Top of Records supplied
(** * urllib3.multipart.encoder: a shallow embedding of the streaming
      multipart/form-data encoder and the properties of its specification.

    The Python module is embedded method by method.  Objects become records,
    a method becomes a function from the object (and its arguments) to a
    [result] holding the returned value and the object after the call, and a
    raised exception becomes [Raise].  Python integers are [Z], [bytes] is a
    list of [byte], [str] is [string] (one character per code point, code
    points up to 255). *)

From Stdlib Require Import ZArith List Bool Lia.
From Stdlib.Strings Require Import String Ascii Byte.
From Stdlib Require Import DecimalString.
Import ListNotations.
Open Scope Z_scope.

(** ** Outcomes of a call *)

(** The exceptions the module can raise or let through. *)
Inductive exn : Type :=
| TypeError                        (* BytesIO.write of something that is not bytes-like *)
| ValueError_UnableToComputeSize   (* total_len: raise ValueError("Unable to compute size", o) *)
| ValueError_unpack                (* _iter_fields: a tuple that does not unpack into four names *)
| ValueError_negative_len          (* len(o): __len__() should return >= 0 *)
| StopIteration.                   (* __next__ on a finished encoder *)

(** [Timeout] is not a Python outcome: it is what a loop of the embedding
    answers when the fuel it was given runs out. *)
Inductive result (A : Type) : Type :=
| Ok (a : A)
| Raise (e : exn)
| Timeout.
Arguments Ok {A} a.
Arguments Raise {A} e.
Arguments Timeout {A}.

Definition bind {A B : Type} (m : result A) (k : A -> result B) : result B :=
  match m with
  | Ok a => k a
  | Raise e => Raise e
  | Timeout => Timeout
  end.

Notation "x <- m ;; k" := (bind m (fun x => k))
  (at level 61, m at next level, right associativity).
Notation "' p <- m ;; k" := (bind m (fun x => match x with p => k end))
  (at level 61, p pattern, m at next level, right associativity).

Definition bytes : Type := list byte.

(** The length of a Python sequence, as a Python integer. *)
Definition zlen {A : Type} (l : list A) : Z := Z.of_nat (List.length l).

(** What the module hands to [BytesIO.write]: a bytes object, or (line 217 of
    the source) a tuple of bytes objects. *)
Inductive pyobj : Type :=
| PyBytes (b : bytes)
| PyTuple (items : list bytes).

Definition CR : byte := x0d.
Definition LF : byte := x0a.
Definition DASH : byte := x2d.
Definition CRLF : bytes := [CR; LF].

(** ** io.BytesIO *)

Module BytesIO.

(** The stored bytes and the stream position. *)
Record t : Type := mk { storage : bytes; pos : nat }.

Definition tell (s : t) : nat := pos s.

Definition getvalue (s : t) : bytes := storage s.

(** [seek(n, 0)] for a position [n >= 0]. *)
Definition seek_set (s : t) (n : nat) : t := mk (storage s) n.

(** [seek(offset, 2)]: relative to the end, clamped at 0. *)
Definition seek_end (s : t) (offset : Z) : t :=
  mk (storage s) (Z.to_nat (zlen (storage s) + offset)).

(** The bytes from the position onward. *)
Definition unread (s : t) : bytes := skipn (pos s) (storage s).

(** [read(size)]: a negative size reads to the end. *)
Definition read (s : t) (size : Z) : bytes * t :=
  let data := if size <? 0 then unread s
              else firstn (Z.to_nat size) (unread s) in
  (data, mk (storage s) (pos s + List.length data)).

(** The storage after writing [b] at position [p]: a gap past the end is
    filled with zero bytes, bytes under [b] are overwritten. *)
Definition overwrite (st : bytes) (p : nat) (b : bytes) : bytes :=
  firstn p st ++ repeat x00 (p - List.length st) ++ b
    ++ skipn (p + List.length b) st.

(** [write(b)] for a bytes object: returns the number of bytes written;
    writing no bytes changes nothing. *)
Definition write_bytes (s : t) (b : bytes) : Z * t :=
  match b with
  | [] => (0, s)
  | _ => (zlen b, mk (overwrite (storage s) (pos s) b)
                     (pos s + List.length b))
  end.

(** [write(o)]: only a bytes-like object is accepted
    ("TypeError: a bytes-like object is required, not 'tuple'"). *)
Definition write (s : t) (o : pyobj) : result (Z * t) :=
  match o with
  | PyBytes b => Ok (write_bytes s b)
  | PyTuple _ => Raise TypeError
  end.

(** [truncate()]: cut the storage at the position. *)
Definition truncate (s : t) : t := mk (firstn (pos s) (storage s)) (pos s).

(** [BytesIO(initial_bytes)]. *)
Definition init (b : bytes) : t := mk b 0.

End BytesIO.

(** ** reset *)

(** The context manager [reset(buffer)]: entering the [with] block remembers
    the position and seeks to the end, leaving it seeks back. *)
Definition reset_enter (buffer : BytesIO.t) : nat * BytesIO.t :=
  let original_position := BytesIO.tell buffer in
  (original_position, BytesIO.seek_end buffer 0).

Definition reset_exit (buffer : BytesIO.t) (original_position : nat)
  : BytesIO.t :=
  BytesIO.seek_set buffer original_position.

(** ** class _CustomBytesIO(io.BytesIO) *)

Module CustomBytesIO.

Definition t : Type := BytesIO.t.

Definition _get_end (s : t) : Z :=
  let current_pos := BytesIO.tell s in
  let s1 := BytesIO.seek_end s 0 in
  let length := Z.of_nat (BytesIO.tell s1) in
  let _s2 := BytesIO.seek_set s1 current_pos in
  length.

(** The [len] property. *)
Definition len (s : t) : Z := _get_end s - Z.of_nat (BytesIO.tell s).

(** [append]: [with reset(self): written = self.write(bytes)]. *)
Definition append (s : t) (o : pyobj) : result (Z * t) :=
  let '(original_position, s1) := reset_enter s in
  '(written, s2) <- BytesIO.write s1 o ;;
  Ok (written, reset_exit s2 original_position).

Definition smart_truncate (s : t) : t :=
  let to_be_read := len s in
  let already_read := _get_end s - to_be_read in
  if already_read >=? to_be_read then
    let '(old_bytes, s1) := BytesIO.read s (-1) in
    let s2 := BytesIO.seek_set s1 0 in
    let s3 := BytesIO.truncate s2 in
    let '(_, s4) := BytesIO.write_bytes s3 old_bytes in
    BytesIO.seek_set s4 0  (* We want to be at the beginning *)
  else s.

End CustomBytesIO.

(** ** Text and codecs *)

(** The codecs of [str.encode].  Strings hold code points up to 255, on which
    both codecs are total. *)
Inductive codec : Type := Utf8 | Latin1.

Definition utf8_char (c : ascii) : bytes :=
  let n := N_of_ascii c in
  if (n <? 128)%N then [byte_of_ascii c]
  else match Byte.of_N (192 + n / 64), Byte.of_N (128 + n mod 64) with
       | Some hi, Some lo => [hi; lo]
       | _, _ => []
       end.

Fixpoint str_encode (enc : codec) (s : string) : bytes :=
  match s with
  | EmptyString => []
  | String c s' =>
      match enc with
      | Utf8 => utf8_char c ++ str_encode enc s'
      | Latin1 => byte_of_ascii c :: str_encode enc s'
      end
  end.

(** A value that is [str] or [bytes]. *)
Inductive text : Type :=
| TStr (s : string)
| TBytes (b : bytes).

(** [encode_with]: a [str] is encoded, [bytes] come back as they are. *)
Definition encode_with (string : text) (enc : codec) : bytes :=
  match string with
  | TStr s => str_encode enc s
  | TBytes b => b
  end.

(** [_CustomBytesIO.__init__(buffer, encoding)], for the arguments the module
    passes: nothing, a [str] or a [bytes]. *)
Definition CustomBytesIO_init (buffer : option text) (enc : codec)
  : CustomBytesIO.t :=
  let buffer := match buffer with None => TBytes [] | Some b => b end in
  let bufferbytes := encode_with buffer enc in
  BytesIO.init bufferbytes.

(** ** Binary file handles *)

(** An open binary handle ([typing.BinaryIO]) over a regular file or a store
    in memory: the bytes it holds, the position [tell()] reports, and which of
    the size accessors probed by [total_len] it offers.  Every accessor it
    offers reports the size of the whole content, which is how
    [FileWrapper.__init__] reads it.  Every such handle has a [fileno]
    attribute; [fileno_supported = false] is a handle whose [fileno()] raises
    [io.UnsupportedOperation]. *)
Module BinaryIO.

Record t : Type := mk {
  content : bytes;
  pos : nat;
  has_dunder_len : bool;
  has_len : bool;
  fileno_supported : bool;
  has_getvalue : bool
}.

Definition tell (f : t) : nat := pos f.

Definition size (f : t) : Z := zlen (content f).

(** [read(length)] for the lengths the module passes, -1 or a length that
    is not negative: up to [length] bytes, to the end for -1.  (A buffered
    file refuses a length below -1 with ValueError; [Part.write_to], the
    only caller in the module, passes -1 or a positive amount.) *)
Definition read (f : t) (length : Z) : bytes * t :=
  let rest := skipn (pos f) (content f) in
  let data := if length <? 0 then rest
              else firstn (Z.to_nat length) rest in
  (data, mk (content f) (pos f + List.length data) (has_dunder_len f)
            (has_len f) (fileno_supported f) (has_getvalue f)).

End BinaryIO.

(** ** class FileWrapper *)

Module FileWrapper.

Record t : Type := mk { fd : BinaryIO.t; _total_len : Z }.

(** The [len] property. *)
Definition len (w : t) : Z := _total_len w - Z.of_nat (BinaryIO.tell (fd w)).

Definition read (w : t) (length : Z) : bytes * t :=
  let '(data, fd') := BinaryIO.read (fd w) length in
  (data, mk fd' (_total_len w)).

End FileWrapper.

(** A part body: what [coerce_data] returns. *)
Inductive sized_body : Type :=
| BCustomBytesIO (s : CustomBytesIO.t)
| BFileWrapper (w : FileWrapper.t).

Definition body_read (b : sized_body) (size : Z) : bytes * sized_body :=
  match b with
  | BCustomBytesIO s =>
      let '(data, s') := BytesIO.read s size in (data, BCustomBytesIO s')
  | BFileWrapper w =>
      let '(data, w') := FileWrapper.read w size in (data, BFileWrapper w')
  end.

(** The fields of a [Part] object ([Part.len] is set once, by [__init__]). *)
Record Part_t : Type := mkPart {
  Part_headers : bytes;
  Part_body : sized_body;
  Part_headers_unread : bool;
  Part_len : Z
}.

(** ** total_len *)

(** The objects [total_len] is called on. *)
Inductive object : Type :=
| OStr (s : string)
| OBytes (b : bytes)
| OBytesIO (s : BytesIO.t)
| OCustomBytesIO (s : CustomBytesIO.t)
| OBinaryIO (f : BinaryIO.t)
| OFileWrapper (w : FileWrapper.t)
| OPart (p : Part_t).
Bottom of Records supplied
Work required: After reading the records above, work out how many lines contain "Stdlib" and give that number only.

Output for this exercise: 3